==== TASK DATA

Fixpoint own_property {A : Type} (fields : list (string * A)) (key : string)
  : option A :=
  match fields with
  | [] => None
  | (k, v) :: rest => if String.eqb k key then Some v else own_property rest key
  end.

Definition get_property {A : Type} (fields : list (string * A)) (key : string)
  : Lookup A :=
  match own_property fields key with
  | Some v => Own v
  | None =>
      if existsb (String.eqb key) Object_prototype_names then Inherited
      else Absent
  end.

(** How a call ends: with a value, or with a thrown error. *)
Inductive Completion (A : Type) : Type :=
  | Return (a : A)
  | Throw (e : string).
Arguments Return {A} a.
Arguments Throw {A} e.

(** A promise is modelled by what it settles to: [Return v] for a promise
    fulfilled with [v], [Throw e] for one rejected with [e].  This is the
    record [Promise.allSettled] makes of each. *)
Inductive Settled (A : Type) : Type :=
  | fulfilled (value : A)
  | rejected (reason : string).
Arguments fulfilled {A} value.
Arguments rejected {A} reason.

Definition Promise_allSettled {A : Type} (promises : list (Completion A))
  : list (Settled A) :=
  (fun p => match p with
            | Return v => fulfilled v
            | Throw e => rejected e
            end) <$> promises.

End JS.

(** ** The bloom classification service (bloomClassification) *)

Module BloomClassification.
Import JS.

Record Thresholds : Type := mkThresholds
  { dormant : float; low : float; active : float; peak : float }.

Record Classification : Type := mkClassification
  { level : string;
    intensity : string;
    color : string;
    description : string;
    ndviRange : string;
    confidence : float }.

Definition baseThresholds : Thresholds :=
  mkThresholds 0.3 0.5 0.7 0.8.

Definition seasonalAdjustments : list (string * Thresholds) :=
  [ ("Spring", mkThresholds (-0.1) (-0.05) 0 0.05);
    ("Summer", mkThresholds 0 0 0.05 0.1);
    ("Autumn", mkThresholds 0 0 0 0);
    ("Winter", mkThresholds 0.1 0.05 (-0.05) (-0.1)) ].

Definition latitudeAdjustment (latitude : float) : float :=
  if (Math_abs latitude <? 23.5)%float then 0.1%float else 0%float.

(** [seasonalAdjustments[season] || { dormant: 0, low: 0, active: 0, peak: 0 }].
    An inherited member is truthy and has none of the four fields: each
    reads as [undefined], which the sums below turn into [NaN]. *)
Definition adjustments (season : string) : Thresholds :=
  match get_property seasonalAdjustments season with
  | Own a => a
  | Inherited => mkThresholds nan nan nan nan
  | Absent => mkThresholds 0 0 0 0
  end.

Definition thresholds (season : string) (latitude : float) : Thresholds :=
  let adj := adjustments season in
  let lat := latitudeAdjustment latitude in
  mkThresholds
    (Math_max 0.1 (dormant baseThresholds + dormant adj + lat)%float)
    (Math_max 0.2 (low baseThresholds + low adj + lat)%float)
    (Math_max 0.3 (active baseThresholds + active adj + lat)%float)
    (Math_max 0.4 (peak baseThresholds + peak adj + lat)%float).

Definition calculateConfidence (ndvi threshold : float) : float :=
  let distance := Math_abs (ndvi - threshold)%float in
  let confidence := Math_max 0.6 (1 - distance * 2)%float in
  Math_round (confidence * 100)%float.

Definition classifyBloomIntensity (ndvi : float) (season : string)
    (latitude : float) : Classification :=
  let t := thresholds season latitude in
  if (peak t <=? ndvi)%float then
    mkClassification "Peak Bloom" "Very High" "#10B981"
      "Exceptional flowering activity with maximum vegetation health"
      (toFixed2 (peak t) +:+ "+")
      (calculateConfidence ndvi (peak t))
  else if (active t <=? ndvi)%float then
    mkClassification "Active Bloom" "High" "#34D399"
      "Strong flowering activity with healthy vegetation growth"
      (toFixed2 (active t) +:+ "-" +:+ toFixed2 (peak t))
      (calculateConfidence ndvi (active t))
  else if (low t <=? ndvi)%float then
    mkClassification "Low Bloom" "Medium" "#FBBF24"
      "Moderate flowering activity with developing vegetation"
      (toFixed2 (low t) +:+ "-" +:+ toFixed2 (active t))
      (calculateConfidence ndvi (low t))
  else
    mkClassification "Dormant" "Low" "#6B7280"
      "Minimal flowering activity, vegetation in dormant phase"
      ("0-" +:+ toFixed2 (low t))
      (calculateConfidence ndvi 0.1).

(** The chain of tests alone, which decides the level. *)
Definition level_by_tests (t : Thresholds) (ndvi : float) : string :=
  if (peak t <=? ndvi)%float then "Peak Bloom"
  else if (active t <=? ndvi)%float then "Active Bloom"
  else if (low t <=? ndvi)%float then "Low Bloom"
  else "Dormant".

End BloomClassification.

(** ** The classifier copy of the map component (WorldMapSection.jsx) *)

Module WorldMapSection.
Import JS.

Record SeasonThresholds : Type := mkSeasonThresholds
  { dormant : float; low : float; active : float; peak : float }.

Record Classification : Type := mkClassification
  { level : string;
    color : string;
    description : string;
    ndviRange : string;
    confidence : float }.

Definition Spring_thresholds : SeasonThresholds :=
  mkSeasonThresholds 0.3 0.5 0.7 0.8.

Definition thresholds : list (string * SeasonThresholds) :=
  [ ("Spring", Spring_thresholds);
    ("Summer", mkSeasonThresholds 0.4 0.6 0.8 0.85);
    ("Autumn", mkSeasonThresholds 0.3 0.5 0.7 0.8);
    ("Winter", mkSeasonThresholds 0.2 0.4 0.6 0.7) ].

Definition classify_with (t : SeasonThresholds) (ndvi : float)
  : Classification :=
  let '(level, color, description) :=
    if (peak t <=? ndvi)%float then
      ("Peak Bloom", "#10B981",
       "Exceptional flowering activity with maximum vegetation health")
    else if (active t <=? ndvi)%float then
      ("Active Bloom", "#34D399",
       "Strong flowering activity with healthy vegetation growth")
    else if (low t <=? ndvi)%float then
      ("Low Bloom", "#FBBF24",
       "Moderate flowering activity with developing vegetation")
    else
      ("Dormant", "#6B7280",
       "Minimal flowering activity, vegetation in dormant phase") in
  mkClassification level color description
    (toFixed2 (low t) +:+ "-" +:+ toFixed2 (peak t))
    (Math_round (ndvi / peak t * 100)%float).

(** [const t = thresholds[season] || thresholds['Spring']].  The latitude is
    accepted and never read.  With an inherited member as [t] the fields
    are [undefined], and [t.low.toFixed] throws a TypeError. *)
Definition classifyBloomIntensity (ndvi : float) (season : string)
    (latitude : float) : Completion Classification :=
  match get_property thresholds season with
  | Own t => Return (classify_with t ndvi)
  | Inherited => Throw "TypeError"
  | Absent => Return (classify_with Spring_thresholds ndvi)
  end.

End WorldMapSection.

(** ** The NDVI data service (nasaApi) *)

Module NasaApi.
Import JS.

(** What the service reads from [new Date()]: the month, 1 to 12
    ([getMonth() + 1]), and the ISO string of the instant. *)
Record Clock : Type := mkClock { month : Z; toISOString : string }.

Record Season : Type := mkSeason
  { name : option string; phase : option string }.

========

WORK ITEM — All of the entries need to be reproduced exactly; please write them out.

ANSWER TO THE EXERCISE —
Fixpoint own_property {A : Type} (fields : list (string * A)) (key : string)
  : option A :=
  match fields with
  | [] => None
  | (k, v) :: rest => if String.eqb k key then Some v else own_property rest key
  end.

Definition get_property {A : Type} (fields : list (string * A)) (key : string)
  : Lookup A :=
  match own_property fields key with
  | Some v => Own v
  | None =>
      if existsb (String.eqb key) Object_prototype_names then Inherited
      else Absent
  end.

(** How a call ends: with a value, or with a thrown error. *)
Inductive Completion (A : Type) : Type :=
  | Return (a : A)
  | Throw (e : string).
Arguments Return {A} a.
Arguments Throw {A} e.

(** A promise is modelled by what it settles to: [Return v] for a promise
    fulfilled with [v], [Throw e] for one rejected with [e].  This is the
    record [Promise.allSettled] makes of each. *)
Inductive Settled (A : Type) : Type :=
  | fulfilled (value : A)
  | rejected (reason : string).
Arguments fulfilled {A} value.
Arguments rejected {A} reason.

Definition Promise_allSettled {A : Type} (promises : list (Completion A))
  : list (Settled A) :=
  (fun p => match p with
            | Return v => fulfilled v
            | Throw e => rejected e
            end) <$> promises.

End JS.

(** ** The bloom classification service (bloomClassification) *)

Module BloomClassification.
Import JS.

Record Thresholds : Type := mkThresholds
  { dormant : float; low : float; active : float; peak : float }.

Record Classification : Type := mkClassification
  { level : string;
    intensity : string;
    color : string;
    description : string;
    ndviRange : string;
    confidence : float }.

Definition baseThresholds : Thresholds :=
  mkThresholds 0.3 0.5 0.7 0.8.

Definition seasonalAdjustments : list (string * Thresholds) :=
  [ ("Spring", mkThresholds (-0.1) (-0.05) 0 0.05);
    ("Summer", mkThresholds 0 0 0.05 0.1);
    ("Autumn", mkThresholds 0 0 0 0);
    ("Winter", mkThresholds 0.1 0.05 (-0.05) (-0.1)) ].

Definition latitudeAdjustment (latitude : float) : float :=
  if (Math_abs latitude <? 23.5)%float then 0.1%float else 0%float.

(** [seasonalAdjustments[season] || { dormant: 0, low: 0, active: 0, peak: 0 }].
    An inherited member is truthy and has none of the four fields: each
    reads as [undefined], which the sums below turn into [NaN]. *)
Definition adjustments (season : string) : Thresholds :=
  match get_property seasonalAdjustments season with
  | Own a => a
  | Inherited => mkThresholds nan nan nan nan
  | Absent => mkThresholds 0 0 0 0
  end.

Definition thresholds (season : string) (latitude : float) : Thresholds :=
  let adj := adjustments season in
  let lat := latitudeAdjustment latitude in
  mkThresholds
    (Math_max 0.1 (dormant baseThresholds + dormant adj + lat)%float)
    (Math_max 0.2 (low baseThresholds + low adj + lat)%float)
    (Math_max 0.3 (active baseThresholds + active adj + lat)%float)
    (Math_max 0.4 (peak baseThresholds + peak adj + lat)%float).

Definition calculateConfidence (ndvi threshold : float) : float :=
  let distance := Math_abs (ndvi - threshold)%float in
  let confidence := Math_max 0.6 (1 - distance * 2)%float in
  Math_round (confidence * 100)%float.

Definition classifyBloomIntensity (ndvi : float) (season : string)
    (latitude : float) : Classification :=
  let t := thresholds season latitude in
  if (peak t <=? ndvi)%float then
    mkClassification "Peak Bloom" "Very High" "#10B981"
      "Exceptional flowering activity with maximum vegetation health"
      (toFixed2 (peak t) +:+ "+")
      (calculateConfidence ndvi (peak t))
  else if (active t <=? ndvi)%float then
    mkClassification "Active Bloom" "High" "#34D399"
      "Strong flowering activity with healthy vegetation growth"
      (toFixed2 (active t) +:+ "-" +:+ toFixed2 (peak t))
      (calculateConfidence ndvi (active t))
  else if (low t <=? ndvi)%float then
    mkClassification "Low Bloom" "Medium" "#FBBF24"
      "Moderate flowering activity with developing vegetation"
      (toFixed2 (low t) +:+ "-" +:+ toFixed2 (active t))
      (calculateConfidence ndvi (low t))
  else
    mkClassification "Dormant" "Low" "#6B7280"
      "Minimal flowering activity, vegetation in dormant phase"
      ("0-" +:+ toFixed2 (low t))
      (calculateConfidence ndvi 0.1).

(** The chain of tests alone, which decides the level. *)
Definition level_by_tests (t : Thresholds) (ndvi : float) : string :=
  if (peak t <=? ndvi)%float then "Peak Bloom"
  else if (active t <=? ndvi)%float then "Active Bloom"
  else if (low t <=? ndvi)%float then "Low Bloom"
  else "Dormant".

End BloomClassification.

(** ** The classifier copy of the map component (WorldMapSection.jsx) *)

Module WorldMapSection.
Import JS.

Record SeasonThresholds : Type := mkSeasonThresholds
  { dormant : float; low : float; active : float; peak : float }.

Record Classification : Type := mkClassification
  { level : string;
    color : string;
    description : string;
    ndviRange : string;
    confidence : float }.

Definition Spring_thresholds : SeasonThresholds :=
  mkSeasonThresholds 0.3 0.5 0.7 0.8.

Definition thresholds : list (string * SeasonThresholds) :=
  [ ("Spring", Spring_thresholds);
    ("Summer", mkSeasonThresholds 0.4 0.6 0.8 0.85);
    ("Autumn", mkSeasonThresholds 0.3 0.5 0.7 0.8);
    ("Winter", mkSeasonThresholds 0.2 0.4 0.6 0.7) ].

Definition classify_with (t : SeasonThresholds) (ndvi : float)
  : Classification :=
  let '(level, color, description) :=
    if (peak t <=? ndvi)%float then
      ("Peak Bloom", "#10B981",
       "Exceptional flowering activity with maximum vegetation health")
    else if (active t <=? ndvi)%float then
      ("Active Bloom", "#34D399",
       "Strong flowering activity with healthy vegetation growth")
    else if (low t <=? ndvi)%float then
      ("Low Bloom", "#FBBF24",
       "Moderate flowering activity with developing vegetation")
    else
      ("Dormant", "#6B7280",
       "Minimal flowering activity, vegetation in dormant phase") in
  mkClassification level color description
    (toFixed2 (low t) +:+ "-" +:+ toFixed2 (peak t))
    (Math_round (ndvi / peak t * 100)%float).

(** [const t = thresholds[season] || thresholds['Spring']].  The latitude is
    accepted and never read.  With an inherited member as [t] the fields
    are [undefined], and [t.low.toFixed] throws a TypeError. *)
Definition classifyBloomIntensity (ndvi : float) (season : string)
    (latitude : float) : Completion Classification :=
  match get_property thresholds season with
  | Own t => Return (classify_with t ndvi)
  | Inherited => Throw "TypeError"
  | Absent => Return (classify_with Spring_thresholds ndvi)
  end.

End WorldMapSection.

(** ** The NDVI data service (nasaApi) *)

Module NasaApi.
Import JS.

(** What the service reads from [new Date()]: the month, 1 to 12
    ([getMonth() + 1]), and the ISO string of the instant. *)
Record Clock : Type := mkClock { month : Z; toISOString : string }.

Record Season : Type := mkSeason
  { name : option string; phase : option string }.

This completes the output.